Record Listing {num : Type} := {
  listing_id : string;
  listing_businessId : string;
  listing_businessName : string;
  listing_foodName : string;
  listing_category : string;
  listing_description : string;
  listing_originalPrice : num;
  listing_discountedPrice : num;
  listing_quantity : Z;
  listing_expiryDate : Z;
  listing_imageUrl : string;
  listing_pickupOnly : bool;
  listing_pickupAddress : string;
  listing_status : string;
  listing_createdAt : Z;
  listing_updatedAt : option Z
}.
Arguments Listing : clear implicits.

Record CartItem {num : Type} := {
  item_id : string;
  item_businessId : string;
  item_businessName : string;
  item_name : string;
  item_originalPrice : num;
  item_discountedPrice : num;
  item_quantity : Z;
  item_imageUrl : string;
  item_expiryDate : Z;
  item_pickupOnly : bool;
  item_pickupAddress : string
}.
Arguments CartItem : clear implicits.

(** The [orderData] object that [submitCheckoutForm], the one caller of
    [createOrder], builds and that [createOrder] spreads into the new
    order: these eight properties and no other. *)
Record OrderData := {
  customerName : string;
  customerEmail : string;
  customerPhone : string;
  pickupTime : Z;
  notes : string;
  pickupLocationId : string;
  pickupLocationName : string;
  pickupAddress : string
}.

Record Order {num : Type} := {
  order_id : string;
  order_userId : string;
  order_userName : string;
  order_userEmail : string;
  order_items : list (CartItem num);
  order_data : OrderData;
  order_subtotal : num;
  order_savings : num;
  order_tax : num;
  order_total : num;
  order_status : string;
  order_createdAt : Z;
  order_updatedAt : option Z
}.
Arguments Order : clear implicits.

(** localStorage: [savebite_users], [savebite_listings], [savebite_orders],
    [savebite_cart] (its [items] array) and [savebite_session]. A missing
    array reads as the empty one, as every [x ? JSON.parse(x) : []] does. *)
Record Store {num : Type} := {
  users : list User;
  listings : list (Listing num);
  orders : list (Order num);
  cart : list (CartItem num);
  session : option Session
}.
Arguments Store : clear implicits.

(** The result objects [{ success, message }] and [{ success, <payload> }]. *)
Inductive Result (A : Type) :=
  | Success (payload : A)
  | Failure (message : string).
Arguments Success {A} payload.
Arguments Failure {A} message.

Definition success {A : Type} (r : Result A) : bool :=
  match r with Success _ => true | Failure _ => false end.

---

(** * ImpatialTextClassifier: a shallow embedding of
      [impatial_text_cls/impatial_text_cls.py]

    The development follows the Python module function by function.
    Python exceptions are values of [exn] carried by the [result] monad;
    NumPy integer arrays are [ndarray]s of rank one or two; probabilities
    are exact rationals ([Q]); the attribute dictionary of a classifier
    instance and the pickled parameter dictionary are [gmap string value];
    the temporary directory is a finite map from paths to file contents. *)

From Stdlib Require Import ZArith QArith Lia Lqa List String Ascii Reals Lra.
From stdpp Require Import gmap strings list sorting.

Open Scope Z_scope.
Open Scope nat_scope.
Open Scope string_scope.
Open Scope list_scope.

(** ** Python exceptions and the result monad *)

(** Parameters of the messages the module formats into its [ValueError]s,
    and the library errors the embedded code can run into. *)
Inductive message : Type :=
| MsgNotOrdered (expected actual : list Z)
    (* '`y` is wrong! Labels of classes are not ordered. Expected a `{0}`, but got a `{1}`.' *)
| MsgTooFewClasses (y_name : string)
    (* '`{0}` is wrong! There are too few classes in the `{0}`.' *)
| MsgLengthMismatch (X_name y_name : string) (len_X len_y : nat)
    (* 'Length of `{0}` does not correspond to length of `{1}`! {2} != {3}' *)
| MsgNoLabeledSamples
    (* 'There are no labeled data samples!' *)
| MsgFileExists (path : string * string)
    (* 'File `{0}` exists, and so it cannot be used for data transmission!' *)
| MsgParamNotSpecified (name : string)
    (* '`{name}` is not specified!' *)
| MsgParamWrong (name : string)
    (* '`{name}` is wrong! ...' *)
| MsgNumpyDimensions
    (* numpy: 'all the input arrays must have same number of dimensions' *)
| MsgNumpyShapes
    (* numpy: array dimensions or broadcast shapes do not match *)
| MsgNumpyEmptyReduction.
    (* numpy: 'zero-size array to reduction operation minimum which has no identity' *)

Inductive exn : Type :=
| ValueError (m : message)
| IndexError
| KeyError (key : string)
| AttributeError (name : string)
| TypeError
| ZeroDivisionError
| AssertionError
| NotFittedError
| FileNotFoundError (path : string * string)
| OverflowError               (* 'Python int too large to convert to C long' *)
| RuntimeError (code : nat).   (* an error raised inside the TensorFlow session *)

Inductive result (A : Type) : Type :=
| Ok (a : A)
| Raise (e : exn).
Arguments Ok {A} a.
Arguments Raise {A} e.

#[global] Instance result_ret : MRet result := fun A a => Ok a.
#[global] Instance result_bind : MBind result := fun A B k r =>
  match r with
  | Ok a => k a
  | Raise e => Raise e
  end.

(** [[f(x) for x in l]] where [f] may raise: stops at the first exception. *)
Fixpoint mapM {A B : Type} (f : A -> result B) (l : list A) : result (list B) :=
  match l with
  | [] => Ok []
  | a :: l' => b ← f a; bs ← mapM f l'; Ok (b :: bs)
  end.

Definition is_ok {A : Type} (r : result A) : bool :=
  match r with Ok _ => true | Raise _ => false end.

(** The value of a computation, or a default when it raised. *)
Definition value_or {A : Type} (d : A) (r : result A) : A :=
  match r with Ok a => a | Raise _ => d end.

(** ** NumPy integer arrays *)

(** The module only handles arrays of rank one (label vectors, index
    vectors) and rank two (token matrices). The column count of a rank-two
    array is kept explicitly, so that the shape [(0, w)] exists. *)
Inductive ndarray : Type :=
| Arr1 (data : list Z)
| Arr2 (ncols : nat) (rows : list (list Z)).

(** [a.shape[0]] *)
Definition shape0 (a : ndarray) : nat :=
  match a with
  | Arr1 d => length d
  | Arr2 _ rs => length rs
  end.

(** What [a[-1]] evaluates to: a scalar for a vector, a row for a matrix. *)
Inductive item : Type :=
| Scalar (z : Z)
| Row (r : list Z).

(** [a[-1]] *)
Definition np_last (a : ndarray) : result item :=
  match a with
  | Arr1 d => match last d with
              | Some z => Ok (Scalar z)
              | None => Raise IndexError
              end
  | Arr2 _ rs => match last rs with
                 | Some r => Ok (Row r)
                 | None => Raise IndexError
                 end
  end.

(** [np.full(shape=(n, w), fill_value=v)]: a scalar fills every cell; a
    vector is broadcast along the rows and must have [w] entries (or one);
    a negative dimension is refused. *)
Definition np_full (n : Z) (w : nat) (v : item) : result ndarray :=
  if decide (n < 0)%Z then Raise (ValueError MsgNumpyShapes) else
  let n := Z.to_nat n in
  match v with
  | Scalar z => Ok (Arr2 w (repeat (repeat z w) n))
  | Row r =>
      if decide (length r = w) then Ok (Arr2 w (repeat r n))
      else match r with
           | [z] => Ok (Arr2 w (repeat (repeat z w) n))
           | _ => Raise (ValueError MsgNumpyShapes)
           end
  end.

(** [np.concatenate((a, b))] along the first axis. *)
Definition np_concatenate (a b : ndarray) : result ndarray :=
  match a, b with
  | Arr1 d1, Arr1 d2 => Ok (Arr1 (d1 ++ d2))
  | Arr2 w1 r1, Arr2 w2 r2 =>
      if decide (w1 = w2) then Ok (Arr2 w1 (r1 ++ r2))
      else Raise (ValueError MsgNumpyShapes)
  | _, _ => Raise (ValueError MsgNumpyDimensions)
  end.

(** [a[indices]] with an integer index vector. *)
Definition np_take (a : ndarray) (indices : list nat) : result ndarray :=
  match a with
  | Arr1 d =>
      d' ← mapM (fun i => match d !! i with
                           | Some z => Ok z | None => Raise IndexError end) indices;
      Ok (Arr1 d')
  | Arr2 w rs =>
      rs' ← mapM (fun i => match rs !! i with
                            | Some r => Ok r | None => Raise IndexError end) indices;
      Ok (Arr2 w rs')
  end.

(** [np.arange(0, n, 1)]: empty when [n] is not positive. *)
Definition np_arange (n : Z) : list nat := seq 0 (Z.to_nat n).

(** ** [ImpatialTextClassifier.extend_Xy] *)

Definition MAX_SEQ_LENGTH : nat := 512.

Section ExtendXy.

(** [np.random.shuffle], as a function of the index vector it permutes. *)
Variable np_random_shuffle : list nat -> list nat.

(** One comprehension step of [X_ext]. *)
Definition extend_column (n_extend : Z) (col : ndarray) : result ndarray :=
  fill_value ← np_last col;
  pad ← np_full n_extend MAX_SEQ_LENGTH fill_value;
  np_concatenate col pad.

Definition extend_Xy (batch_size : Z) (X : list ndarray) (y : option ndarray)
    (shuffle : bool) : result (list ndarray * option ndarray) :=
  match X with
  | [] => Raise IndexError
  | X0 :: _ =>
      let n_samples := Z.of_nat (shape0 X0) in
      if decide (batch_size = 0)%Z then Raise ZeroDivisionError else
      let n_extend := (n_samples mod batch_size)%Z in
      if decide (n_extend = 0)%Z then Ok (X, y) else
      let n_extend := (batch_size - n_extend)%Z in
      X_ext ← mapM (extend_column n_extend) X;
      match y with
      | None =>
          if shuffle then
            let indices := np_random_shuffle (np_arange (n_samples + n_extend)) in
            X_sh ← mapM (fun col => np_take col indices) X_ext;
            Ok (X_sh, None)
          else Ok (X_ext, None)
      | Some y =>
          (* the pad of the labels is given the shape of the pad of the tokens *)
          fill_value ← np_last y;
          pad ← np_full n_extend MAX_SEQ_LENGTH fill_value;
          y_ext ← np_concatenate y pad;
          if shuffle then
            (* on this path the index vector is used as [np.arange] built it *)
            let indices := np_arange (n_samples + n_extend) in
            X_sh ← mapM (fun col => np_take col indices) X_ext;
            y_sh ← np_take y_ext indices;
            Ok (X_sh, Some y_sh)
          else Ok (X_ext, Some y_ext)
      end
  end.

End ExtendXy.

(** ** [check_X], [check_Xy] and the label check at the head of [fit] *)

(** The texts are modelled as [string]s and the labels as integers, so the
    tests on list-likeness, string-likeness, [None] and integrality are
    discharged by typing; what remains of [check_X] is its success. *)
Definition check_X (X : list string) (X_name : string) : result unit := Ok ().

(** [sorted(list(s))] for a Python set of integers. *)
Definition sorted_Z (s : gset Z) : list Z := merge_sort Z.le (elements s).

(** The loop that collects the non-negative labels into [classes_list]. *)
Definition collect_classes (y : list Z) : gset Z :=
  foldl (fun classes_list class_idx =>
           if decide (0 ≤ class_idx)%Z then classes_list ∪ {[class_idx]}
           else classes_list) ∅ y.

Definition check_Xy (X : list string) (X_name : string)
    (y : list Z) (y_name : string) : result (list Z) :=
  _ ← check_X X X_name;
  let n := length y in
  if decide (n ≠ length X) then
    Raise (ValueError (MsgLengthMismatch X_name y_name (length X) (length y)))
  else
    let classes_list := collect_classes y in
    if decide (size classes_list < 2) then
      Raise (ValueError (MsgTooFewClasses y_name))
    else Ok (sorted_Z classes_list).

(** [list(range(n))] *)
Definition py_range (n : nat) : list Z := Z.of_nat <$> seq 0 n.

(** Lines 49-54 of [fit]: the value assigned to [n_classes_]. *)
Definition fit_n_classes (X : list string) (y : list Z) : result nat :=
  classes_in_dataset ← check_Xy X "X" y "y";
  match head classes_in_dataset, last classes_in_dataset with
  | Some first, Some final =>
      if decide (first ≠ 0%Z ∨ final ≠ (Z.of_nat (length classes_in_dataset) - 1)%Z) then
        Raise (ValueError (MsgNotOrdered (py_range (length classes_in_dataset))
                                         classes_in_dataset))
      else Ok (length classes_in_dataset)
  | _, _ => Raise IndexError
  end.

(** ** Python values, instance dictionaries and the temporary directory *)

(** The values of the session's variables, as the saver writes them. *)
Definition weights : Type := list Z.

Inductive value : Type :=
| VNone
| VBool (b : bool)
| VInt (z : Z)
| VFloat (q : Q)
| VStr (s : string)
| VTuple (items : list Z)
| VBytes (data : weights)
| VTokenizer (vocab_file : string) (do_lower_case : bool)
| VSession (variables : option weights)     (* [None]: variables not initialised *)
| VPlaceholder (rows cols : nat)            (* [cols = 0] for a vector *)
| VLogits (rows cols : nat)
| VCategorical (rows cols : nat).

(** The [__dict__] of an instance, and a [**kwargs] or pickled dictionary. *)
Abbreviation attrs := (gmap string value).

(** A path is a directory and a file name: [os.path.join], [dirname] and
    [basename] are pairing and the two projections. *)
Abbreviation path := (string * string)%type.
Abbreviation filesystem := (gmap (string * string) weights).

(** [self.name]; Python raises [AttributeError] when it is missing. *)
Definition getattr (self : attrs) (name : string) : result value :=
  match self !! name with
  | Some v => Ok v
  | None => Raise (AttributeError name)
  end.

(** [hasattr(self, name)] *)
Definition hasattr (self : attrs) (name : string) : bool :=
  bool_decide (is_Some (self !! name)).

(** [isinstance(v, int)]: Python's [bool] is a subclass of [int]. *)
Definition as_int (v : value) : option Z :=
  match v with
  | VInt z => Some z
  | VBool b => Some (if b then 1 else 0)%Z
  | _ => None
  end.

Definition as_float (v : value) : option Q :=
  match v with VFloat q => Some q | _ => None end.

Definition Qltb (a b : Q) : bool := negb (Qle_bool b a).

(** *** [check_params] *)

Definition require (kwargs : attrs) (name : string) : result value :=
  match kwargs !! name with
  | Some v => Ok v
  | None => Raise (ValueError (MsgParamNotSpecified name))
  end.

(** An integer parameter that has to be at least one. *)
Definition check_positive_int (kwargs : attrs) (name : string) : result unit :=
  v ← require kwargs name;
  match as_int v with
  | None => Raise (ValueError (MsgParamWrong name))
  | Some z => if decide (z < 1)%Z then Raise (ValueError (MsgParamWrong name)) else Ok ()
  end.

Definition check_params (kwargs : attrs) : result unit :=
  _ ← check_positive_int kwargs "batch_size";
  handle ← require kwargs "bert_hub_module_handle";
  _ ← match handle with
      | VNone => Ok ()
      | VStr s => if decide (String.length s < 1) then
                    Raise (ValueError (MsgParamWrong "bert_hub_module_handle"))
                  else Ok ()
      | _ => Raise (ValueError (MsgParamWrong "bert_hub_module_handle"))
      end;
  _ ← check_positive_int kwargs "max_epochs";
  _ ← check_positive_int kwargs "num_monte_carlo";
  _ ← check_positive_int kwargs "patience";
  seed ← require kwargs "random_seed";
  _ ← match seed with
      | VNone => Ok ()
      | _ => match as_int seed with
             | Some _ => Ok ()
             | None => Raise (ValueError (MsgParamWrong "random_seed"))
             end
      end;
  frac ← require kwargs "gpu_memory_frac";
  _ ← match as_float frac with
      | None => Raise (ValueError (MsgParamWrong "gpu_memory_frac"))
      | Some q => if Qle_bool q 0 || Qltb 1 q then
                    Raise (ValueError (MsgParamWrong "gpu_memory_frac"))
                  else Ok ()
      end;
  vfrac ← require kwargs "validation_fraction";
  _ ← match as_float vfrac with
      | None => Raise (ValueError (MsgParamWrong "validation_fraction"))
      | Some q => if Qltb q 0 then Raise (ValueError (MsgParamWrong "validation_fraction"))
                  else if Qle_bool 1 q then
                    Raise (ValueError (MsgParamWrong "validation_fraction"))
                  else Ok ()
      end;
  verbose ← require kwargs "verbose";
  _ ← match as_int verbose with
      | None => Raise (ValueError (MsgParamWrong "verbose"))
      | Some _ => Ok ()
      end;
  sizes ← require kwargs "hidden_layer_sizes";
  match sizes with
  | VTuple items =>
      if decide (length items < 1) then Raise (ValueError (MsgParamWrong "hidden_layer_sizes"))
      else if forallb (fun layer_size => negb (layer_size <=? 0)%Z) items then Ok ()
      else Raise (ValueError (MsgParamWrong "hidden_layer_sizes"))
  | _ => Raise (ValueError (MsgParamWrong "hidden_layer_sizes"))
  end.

WORK REQUIRED -> The answer must consist of every line from the entries above that contains the string "temporary".

YOUR SOLUTION ->
    the temporary directory is a finite map from paths to file contents. *)
(** ** Python values, instance dictionaries and the temporary directory *)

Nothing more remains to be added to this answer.